Use context.get_memory() to store and retrieve session data:
@Tool.register(description="Save user preferences")
async def save_preferences(theme: str, language: str):
    context = RequestContext()
    memory = context.get_memory()

    # Save data
    result = await memory.set_content('user_prefs', {
        'theme': theme,
        'language': language
    })

    if result.success:
        return "Preferences saved"
    else:
        return "Failed to save preferences"

@Tool.register(description="Get user greeting")
async def get_greeting():
    context = RequestContext()
    memory = context.get_memory()

    # Read with projection
    result = await memory.get_content('user_prefs', {
        'theme': 1,
        'language': 1
    })

    if result.success and result.data:
        theme = result.data.get('theme', 'light')
        language = result.data.get('language', 'en')
        return f"Hello! Theme: {theme}, Language: {language}"

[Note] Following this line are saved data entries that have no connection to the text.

(* ===== verification/EventJsonFacts.v ===== *)
(** * The documents of application events

    What each function of [EventJson.v] appends is the text of a document; a batch is
    serialized exactly when its events agree on the run, the command and, for a
    private result, the recipient. *)
From S2P Require Import Prelude Domain Projection FixParser EventJson JsonText.

(** ** Documents of the events *)
Definition object (fields : list (string * json)) : json := JObject (map (λ '(name, value), (chars name, value)) fields).
Definition numeral (v : Z) : json := JString (decimal (Z.to_N v)).

(** The names a reader of the documents knows; a raw side has none. *)
Definition sideText (side : Side) : text :=
  chars match side with Side.BUY => "BUY" | Side.SELL => "SELL" | Side.Side_raw _ => "" end.
Definition roleText (role : TradeRole) : text :=
  chars match role with Role.MAKER => "MAKER" | Role.TAKER => "TAKER" end.
Definition commandTypeText (type : CommandType) : text :=
  chars match type with CmdType.NEW_ORDER => "NEW_ORDER" | CmdType.CANCEL => "CANCEL" end.
Definition cancelReasonText (reason : CancelReason) : text :=
  chars match reason with CLIENT_REQUESTED => "CLIENT_REQUESTED" | IOC_REMAINDER => "IOC_REMAINDER" end.
Definition rejectionReasonText (reason : CommandRejectionReason) : text :=
  chars match reason with
        | ORDER_NOT_ACTIVE => "ORDER_NOT_ACTIVE"
        | NOT_OWNER => "NOT_OWNER"
        | BOOK_CAPACITY_EXCEEDED => "BOOK_CAPACITY_EXCEEDED"
        end.

#[global] Arguments sideText : simpl never.
#[global] Arguments roleText : simpl never.
#[global] Arguments commandTypeText : simpl never.
#[global] Arguments cancelReasonText : simpl never.
#[global] Arguments rejectionReasonText : simpl never.
(** The loop that serializes the batch, with the recipients seen, the identity of
    the batch and what is serialized so far; [inl] is the failure. *)
Fixpoint serializeRecipients (pending : list RecipientResult) (recipients : list ClientId)
    (batchRunId : option ExchangeRunId) (batchCommandSequence : option CommandSequence)
    (serializedRecipients : list SerializedRecipient) : ApplicationEventInputFailure + list SerializedRecipient :=
  match pending with
  | [] => inr serializedRecipients
  | recipient :: pending' =>
      match Recipient.privateResult recipient with
      | [] => inl (InputFailure.mkInputFailure InputFailure.RECIPIENT_INVARIANT None)
      | front :: _ =>
          if bool_decide (Recipient.recipient recipient = 0) || bool_decide (Recipient.recipient recipient ∈ recipients)
          then inl (InputFailure.mkInputFailure InputFailure.RECIPIENT_INVARIANT None)
          else
            let recipients := Recipient.recipient recipient :: recipients in
            let identity := privateEventId front in
            if bool_decide (batchRunId ≠ None) &&
               (bool_decide (Some (EventId.exchangeRunId identity) ≠ batchRunId) ||
                bool_decide (Some (EventId.commandSequence identity) ≠ batchCommandSequence))
            then inl (InputFailure.mkInputFailure InputFailure.RUN_IDENTITY_INVARIANT None)
            else match serializePrivateResultV1 (EventId.exchangeRunId identity) recipient [] with
                 | (JsonError.NONE, payload) =>
                     serializeRecipients pending' recipients (Some (EventId.exchangeRunId identity))
                       (Some (EventId.commandSequence identity))
                       (serializedRecipients ++
                        [mkSerialized (Recipient.recipient recipient) (EventId.exchangeRunId identity) payload])
                 | (error, _) => inl (InputFailure.mkInputFailure InputFailure.SERIALIZATION_FAILED (Some error))
                 end
      end
  end.

(** The loop that routes what was serialized. *)
Fixpoint routePrivate (serializedRecipients : list SerializedRecipient) (capacity : Z) connections
    : bool * list ConnectionState :=
  match serializedRecipients with
  | [] => (true, connections)
  | serialized :: rest =>
      match findClient (serializedRecipient serialized) (serializedRunId serialized) connections with
      | None => routePrivate rest capacity connections
      | Some (position, connection) =>
          match enqueueCapacity (Conn.queuedBytes connection) (messageSize (serializedPayload serialized)) capacity with
          | EnqueueCapacity.FITS =>
              routePrivate rest capacity (<[position := pushOutbound (serializedPayload serialized) connection]> connections)
          | EnqueueCapacity.SLOW_CONSUMER => routePrivate rest capacity (delete position connections)
          | EnqueueCapacity.INVARIANT_FAILURE => (false, connections)
          end
      end
  end.

(** From the pending batch on. *)
Definition deliverPrivate (pending : list RecipientResult) g : ApplicationEventAdvanceOutcome * ApplicationEventGateway C :=
  if bool_decide (pending = []) then failPrivate InputFailure.RECIPIENT_INVARIANT None g
  else match serializeRecipients pending [] None None [] with
       | inl failure => failPrivate (InputFailure.reason failure) (InputFailure.serializationError failure) g
       | inr serializedRecipients =>
           let '(routed, connections) :=
             routePrivate serializedRecipients (Gateway.perConnectionOutboundByteCapacity_ g) (Gateway.connections_ g) in
           let g := setConnections connections g in
           if (routed : bool) then (Advance.ROUTED, setPrivateInput (Gateway.controller_ g) None (Gateway.privateFailure_ g) g)
           else failPrivate InputFailure.BYTE_ACCOUNTING_INVARIANT None g
       end.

    return "Hello! Please set your preferences first."
Always check result.success before accessing data. Provide fallback values for missing data and use projections to retrieve only the fields you need.

Logging

Use the Logger class for structured logging. Initialize it with a tool name and call the appropriate log level method:
from agenticai_core.runtime.sessions.request_context import Logger

@Tool.register()
async def example_tool(param: str):
    logger = Logger('ExampleTool')

    await logger.info(f"Tool called with: {param}")
    await logger.debug("Processing...")

    try:
        result = process(param)
        await logger.info("Completed successfully")
        return result
    except Exception as e:
        await logger.error(f"Failed: {str(e)}")
        raise
Available log levels:
LevelUse for
DEBUGDetailed diagnostic information.
INFOGeneral execution flow.
WARNINGPotentially problematic situations.
ERRORSerious failures.

Distributed tracing

Decorate tools with @tracer.observe to capture execution spans:
from agenticai_core.runtime.trace._langfuse_tracer import Tracer

tracer = Tracer()

@Tool.register(description="Calculator tool")
@tracer.observe(span_name="Tool:calculator", kind="Tool")
async def calculator(operation: str, x: str, y: str):
    """Perform calculations with tracing."""
    logger = Logger('Calculator')

    await logger.info(f"Operation: {operation}")

    num_x = float(x)
    num_y = float(y)

    if operation == "add":
        result = num_x + num_y
    elif operation == "multiply":
        result = num_x * num_y
    else:
        raise ValueError(f"Unsupported: {operation}")

    return str(result)

Add tools to agents

Pass tools to AgentBuilder during configuration. Custom tools registered with @Tool.register are available automatically at runtime:
from agenticai_core.designtime.models.agent import AgentBuilder
from agenticai_core.designtime.models.tool import Tool, ToolsRegistry

# Define custom tools
@Tool.register(name="GetBalance")
async def get_balance(account_id: str):
    return {"balance": 1000}

# Create inline tool
inline_tool = Tool(name="ProcessData", type="inline", ...)

# Add to agent
agent_config = AgentBuilder() \
    .set_name("BankingAgent") \
    .set_tools([inline_tool]) \
    .build()

# Tools are automatically registered via @Tool.register decorator

app.start(
    orchestrator_cls=CustomOrchestrator,

    port=8080
)

Best practices

  • Tool design: Keep tools focused on a single operation. Write clear, detailed descriptions — the agent uses these to decide when to call a tool. Use meaningful parameter names. Handle errors explicitly.
  • Logging: Log tool entry, exit, and parameter values. Log errors with enough context to diagnose the issue. Use the appropriate log level for each message.
  • Memory: Always check result.success before using returned data. Use projections to fetch only required fields. Handle missing or null data with fallback values.
  • Error handling: Catch and log exceptions. Return meaningful error messages. Avoid exposing sensitive data in error responses.
  • Performance: Keep tools lightweight and focused. Use async/await correctly — avoid blocking calls. Monitor execution times with distributed tracing.